Lemma procs_step w e : waits e = true → procs_ok w → procs_ok (step cap w e).
Proof.
  intros We Hw. pose proof Hw as [A B].
  destruct e as [config| |fails| | | |ms|pid|t]; cbn [step]; [by apply procs_start| | | | | | | |by split].
  - unfold store_child. destruct (running w) as [r|] eqn:Er; [|done]. destruct (r_stage r) eqn:Es; try done.
    split; [|intros r' [= <-]; by left]. intros p. destruct (A p) as [Hq|(r' & [= <-] & Hp & _)]; [left; exact Hq|].
    right. by eexists.
  - destruct fails; [done|]. unfold poll. destruct (running w) as [r|] eqn:Er; [|done].
    specialize (B r eq_refl). destruct (r_stage r) eqn:Es; try done.
    destruct (slot w) as [p|] eqn:Hs; [|apply (procs_end r w); try done; by destruct B as [|[]]].
    destruct B as [[= ->]|[[=] _]]; [].
    destruct (procs w !! r_pid r) as [[[] ? reads]|] eqn:El; [|case_match; try done..].
    + split; [|by intros r' [= <-]]. intros p. left.
      apply (reaped_insert w). destruct (A p) as [?|(r' & [= <-] & <- & _)]; auto.
    + split; [|intros r' [= <-]; left; exact Hs]. intros p. destruct (A p) as [Hq|(r' & [= <-] & Hp & _)]; [left; exact Hq|].
      right. by eexists.
    + split; [|intros r' [= <-]; left; exact Hs]. intros p. destruct (A p) as [Hq|(r' & [= <-] & Hp & _)]; [left; exact Hq|].
      right. by eexists.
  - unfold expire. destruct (running w) as [r|] eqn:Er; [|done].
    specialize (B r eq_refl). destruct (r_stage r) eqn:Es; try done.
    destruct B as [Hs|[Hs Hp]]; rewrite Hs.
    + split; [|done]. intros p. left. apply (reaped_kill w).
      destruct (A p) as [?|(r' & [= <-] & <- & _)]; auto.
    + by apply (procs_end r w).
  - unfold join. destruct (running w) as [r|] eqn:Er; [|done]. destruct (r_stage r) eqn:Es; try done.
    destruct (forallb _ _); [|done]. apply (procs_end r w); try done.
    destruct (A (r_pid r)) as [?|(r' & [= <-] & _ & ?)]; done.
  - unfold kill_running_child. destruct (slot w) as [p|] eqn:Hs; [|done]. split.
    + intros q. destruct (A q) as [?|?]; [left; apply (reaped_kill w); auto|by right].
    + intros r Hr. specialize (B r Hr). destruct (r_stage r); try done; right; split; try done;
        apply (reaped_kill w); destruct B as [[= ->]|[]]; auto.
  - by split.
  - split; [intros q; destruct (A q); [left; by apply (reaped_exit w)|by right]|].
    intros r Hr. specialize (B r Hr). destruct (r_stage r); try done; destruct B as [?|[]]; auto;
      right; split; auto; by apply (reaped_exit w).
Qed.

Lemma procs_run ds es : forallb waits es = true → procs_ok (run cap ds es).
Proof.
  induction es as [|e es IH] using rev_ind; [split; [left; intros ? | ]; done|].
  rewrite forallb_app. cbn. rewrite andb_true_r. intros [H1 H2]%andb_true_iff.
  unfold run. rewrite fold_left_app. apply procs_step; [done|by apply IH].
Qed.

(** ** Scratch directories *)

Definition dirs_ok (ds : gset string) (w : World) : Prop :=
  match running w with
  | None => dirs w = ds
  | Some r => r_scratch r ∉ ds ∧ dirs w = {[r_scratch r]} ∪ ds
  end.

Lemma dirs_same ds w w' : dirs_ok ds w → dirs w' = dirs w → r_scratch <$> running w' = r_scratch <$> running w →
  dirs_ok ds w'.
Proof.
  unfold dirs_ok. intros Hw -> E. destruct (running w), (running w'); try done. cbn in E. congruence.
Qed.

Lemma dirs_step ds w e : (∀ d, os_remove_refused d = false) → dirs_ok ds w → dirs_ok ds (step cap w e).
Proof.
  intros Hok Hw. pose proof (dirs_same ds w) as Hsame.
  assert (Hrm : ∀ d s, d ∉ s → remove_dir_all d ({[d]} ∪ s) = s).
  { intros d s Hd. unfold remove_dir_all. rewrite Hok. set_solver. }
  assert (Hend : ∀ r o w', running w = Some r → dirs w' = dirs w → dirs_ok ds (end_run r o w')).
  { intros r o w' Hr Hd. unfold dirs_ok in Hw. rewrite Hr in Hw. destruct Hw as [Hn Hw].
    unfold dirs_ok, end_run. cbn. rewrite Hd, Hw. by apply Hrm. }
  destruct e as [config| |fails| | | |ms|pid|t]; cbn [step]; try by apply Hsame.
  - unfold start. destruct (running w) eqn:Er; [done|]. unfold dirs_ok in Hw. rewrite Er in Hw.
    cbn zeta. destruct (cap <=? _)%nat; [done|].
    change (dirs (sweep w)) with (dirs w). rewrite Hw. unfold create_fresh_scratch_dir.
    pose proof (scratch_attempts_spec "jvl-javac-" 8 0 ds) as Hs.
    destruct (scratch_attempts _ _ _ _) as [[d|] ds']; [|by subst ds'].
    destruct Hs as [Hd ->]. destruct (spawn_in_scratch config d); [done|]. by apply Hrm.
  - unfold store_child. destruct (running w) as [r|] eqn:Er; [|done]. destruct (r_stage r); try done.
    by apply Hsame; [..|cbn; rewrite ?Er].
  - unfold poll. destruct (running w) as [r|] eqn:Er; [|done]. destruct (r_stage r); try done.
    destruct (slot w) as [p|]; [|by apply Hend].
    destruct fails; [|destruct (procs w !! p) as [[[] ? ?]|]; [|case_match; try done..]];
      by apply Hsame; [..|cbn; rewrite ?Er].
  - unfold expire. destruct (running w) as [r|] eqn:Er; [|done]. destruct (r_stage r); try done.
    apply Hend; [done|]. by destruct (slot w).
  - unfold join. destruct (running w) as [r|] eqn:Er; [|done]. destruct (r_stage r); try done.
    destruct (forallb _ _); [|done]. by apply Hend.
  - unfold kill_running_child. destruct (slot w); [|done]. by apply Hsame.
Qed.

Lemma dirs_run ds es : (∀ d, os_remove_refused d = false) → dirs_ok ds (run cap ds es).
Proof.
  intros Hok. induction es as [|e es IH] using rev_ind; [done|].
  unfold run. rewrite fold_left_app. by apply dirs_step.
Qed.

End Invariants.

(** ** What bounds the checks *)

(** C20: Compiler runs leave nothing behind without limit.  However runs, polls,
    timeouts, shutdowns, process exits and pipe closings interleave, at most
    nine reader threads are ever blocked; every child the system lets be
    waited for has been reaped unless it is the current run's; and between
    runs the scratch directories that exist are those of the beginning. *)
Theorem javac_runs_bounded `{JavacOs} ds es :
  let w := run MAX_LEAKED_READERS ds es in
  (size (blocked w) ≤ S MAX_LEAKED_READERS)%nat
  ∧ (forallb waits es = true →
     ∀ p proc, procs w !! p = Some proc → p_reaped proc = true ∨ r_pid <$> running w = Some p)
  ∧ ((∀ d, os_remove_refused d = false) → running w = None → dirs w = ds).
Proof.
  intros w. split_and!.
  - apply blocked_count, threads_run. unfold MAX_LEAKED_READERS. lia.
  - intros Hw p proc Hp. destruct (pr_reaped _ (procs_run MAX_LEAKED_READERS ds es Hw) p) as [Hr|(r & Hr & <- & _)].
    + left. by apply (Hr proc).
    + right. subst w. by rewrite Hr.
  - intros Hok Hn. pose proof (dirs_run MAX_LEAKED_READERS ds es Hok) as Hd. unfold dirs_ok in Hd.
    subst w. by rewrite Hn in Hd.
Qed.

(** *** Where the bounds stop *)

Section Limits.
Context `{JavacOs}.

Definition world_running (stage : Stage) (sl : option nat) : World :=
  mkWorld 0 [mkProc true true []] {[(0%nat, STDERR)]} sl [] (Some (mkRun 0 120000 "/s" stage)) {["/s"]} [].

........

* _PROBLEM TO WORK ON_
Which lines of the records above hold the word "Some"? Copy each of them.

* _EXERCISE SOLUTION_
  | Some r => r_scratch r ∉ ds ∧ dirs w = {[r_scratch r]} ∪ ds
  assert (Hend : ∀ r o w', running w = Some r → dirs w' = dirs w → dirs_ok ds (end_run r o w')).
     ∀ p proc, procs w !! p = Some proc → p_reaped proc = true ∨ r_pid <$> running w = Some p)
  mkWorld 0 [mkProc true true []] {[(0%nat, STDERR)]} sl [] (Some (mkRun 0 120000 "/s" stage)) {["/s"]} [].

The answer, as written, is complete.